Spirometry: A device called a spirometer is one of the ways that we can assess your lung function. We will measure how much air you can move in and out of your lungs as well as how fast you can move it. We use this test to diagnose and understand the severity of asthma, COPD and other lung disorders and to check how well your treatment plan is helping your lung function.

Exhaled Nitric Oxide: Nitric oxide is produced when there is allergic inflammation in the lungs. This test is most commonly used to help make the diagnosis of asthma as opposed to other lung problems that don’t result in an increase in nitric oxide production, such as COPD and non-asthmatic chronic cough. Since inflammation is an indication of asthma, the results of this test can determine whether steroids will be an appropriate treatment.

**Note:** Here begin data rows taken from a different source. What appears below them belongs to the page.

(** * The FFT log plotter of [simulation_results/plotter.py]

    The script reads the lines of [stdout.txt], locates the block of FFT
    output between the header line and the next blank line, cuts a bin
    index and two hexadecimal numbers out of every line of the block by
    substring search, and hands the three lists to the plotting library.

    The embedding follows the script statement by statement.  Python's
    [str] is a list of characters ([text]); characters are ASCII.  A raised
    [ValueError] ends the run; the model records which statement raised
    it.  What the script prints and what it asks the plotting library to
    draw is recorded as a trace of events in the state, next to the three
    lists the loop appends to. *)

From Stdlib Require Import Ascii String.
From Stdlib Require Import List ZArith Lia Bool Arith Permutation.
Import ListNotations.

Local Open Scope char_scope.
Local Open Scope list_scope.

(** ** Text *)

Definition text := list ascii.

Definition txt (s : string) : text := list_ascii_of_string s.

Definition NL : ascii := "010".

(** The literals of the script. *)
Definition HEADER : text := txt "Capturing FFT output (frequency domain):" ++ [NL].
Definition BLANK : text := [NL].
Definition BIN_OPEN : text := txt "Bin[".
Definition BIN_CLOSE : text := txt "]".
Definition REAL_OPEN : text := txt "Real=".
Definition IMAG_OPEN : text := txt "Imag=".
Definition SPACE : text := txt " ".

Fixpoint text_eqb (a b : text) : bool :=
  match a, b with
  | [], [] => true
  | x :: a', y :: b' => Ascii.eqb x y && text_eqb a' b'
  | _, _ => false
  end.

(** [s.startswith(p)] *)
Fixpoint starts_with (p s : text) : bool :=
  match p, s with
  | [], _ => true
  | x :: p', y :: s' => Ascii.eqb x y && starts_with p' s'
  | _ :: _, [] => false
  end.

(** [s.index(sub)]: the lowest position at which [sub] occurs in [s];
    [None] stands for the [ValueError] Python raises when there is none. *)
Fixpoint str_index (sub s : text) : option nat :=
  if starts_with sub s then Some 0%nat
  else match s with
       | [] => None
       | _ :: s' => option_map S (str_index sub s')
       end.

(** [ls.index(x)] on a list of lines. *)
Fixpoint list_index (x : text) (ls : list text) : option nat :=
  match ls with
  | [] => None
  | y :: ls' => if text_eqb y x then Some 0%nat
                else option_map S (list_index x ls')
  end.

(** [s[a:b]] and [s[a:]] for non-negative [a] and [b]. *)
Definition slice {A} (a b : nat) (s : list A) : list A := firstn (b - a) (skipn a s).
Definition slice_from {A} (a : nat) (s : list A) : list A := skipn a s.

(** ** The run: state, errors and events *)

Inductive event :=
| Print (l : text)                              (* print(l) *)
| Plot (xs ys : list Z) (label : string)        (* plt.plot(xs, ys, label=...) *)
| Legend                                        (* plt.legend() *)
| Show.                                         (* plt.show() *)

(** Every failure of the script is a [ValueError]; the constructors say
    which statement raised it.  [n] is the position of the line in the
    block. *)
Inductive error :=
| HeaderNotFound                                (* lines.index(header) *)
| BlankNotFound                                 (* lines[start:].index("\n") *)
| TokenNotFound (n : nat) (tok : text)          (* l.index(tok), l[k:].index(tok) *)
| BadInt (n : nat) (tok : text) (base : Z).     (* int(tok), int(tok, 16) *)

(** The taxonomy of the specification. *)
Inductive error_class := NotFoundError | FormatError.

Definition classify (e : error) : error_class :=
  match e with
  | HeaderNotFound | BlankNotFound => NotFoundError
  | TokenNotFound _ _ | BadInt _ _ _ => FormatError
  end.

Definition error_line (e : error) : option nat :=
  match e with
  | TokenNotFound n _ | BadInt n _ _ => Some n
  | _ => None
  end.

Record state := mkState {
  out : list event;     (* what was printed and plotted so far, oldest first *)
  bins : list Z;
  real : list Z;
  imag : list Z
}.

It also helps us decide whether you might benefit from increased medication dosage if your lung function still isn’t normal after completing your initial treatment plan.

Impulse Oscillometry: This technique is used by less than 1% of allergists worldwide but is a new and exciting way of detecting abnormal function well before any other symptoms develop in children. It is very common for young children to cough more severely and for longer than others whenever they get a viral infection. Traditionally, we treat these infections like asthma, but new information indicates that in some of these children who show an abnormality in impulse oscillometry, we have found that the lungs of these children don’t grow and develop normally. Even worse, if this inflammation isn’t treated early, we can see abnormal, permanent changes in the lungs as early as age 20. Fortunately, studies have shown that we can avoid this problem when we use tools like impulse oscillometry to more thoroughly assess what is going on in the lungs of these young children. At AASC, we are proud to be able to offer this exciting diagnostic opportunity to our patients.

Body Plethysmography: Although it requires more sophisticated equipment and more time to complete the various evaluations, plethysmography is an advanced form of lung function testing that gives us a lot of information. We can not only see how well the lungs work, but also how well they work in conjunction with the chest wall, or how much lung tissue destruction may have resulted from cigarette smoking, working in polluted environments, or from other causes. It helps find out whether someone has asthma, COPD, or elements of both, and is most useful at helping us figure out right from the start what treatment option will work best, rather than take the standard of care trial and error medication approach.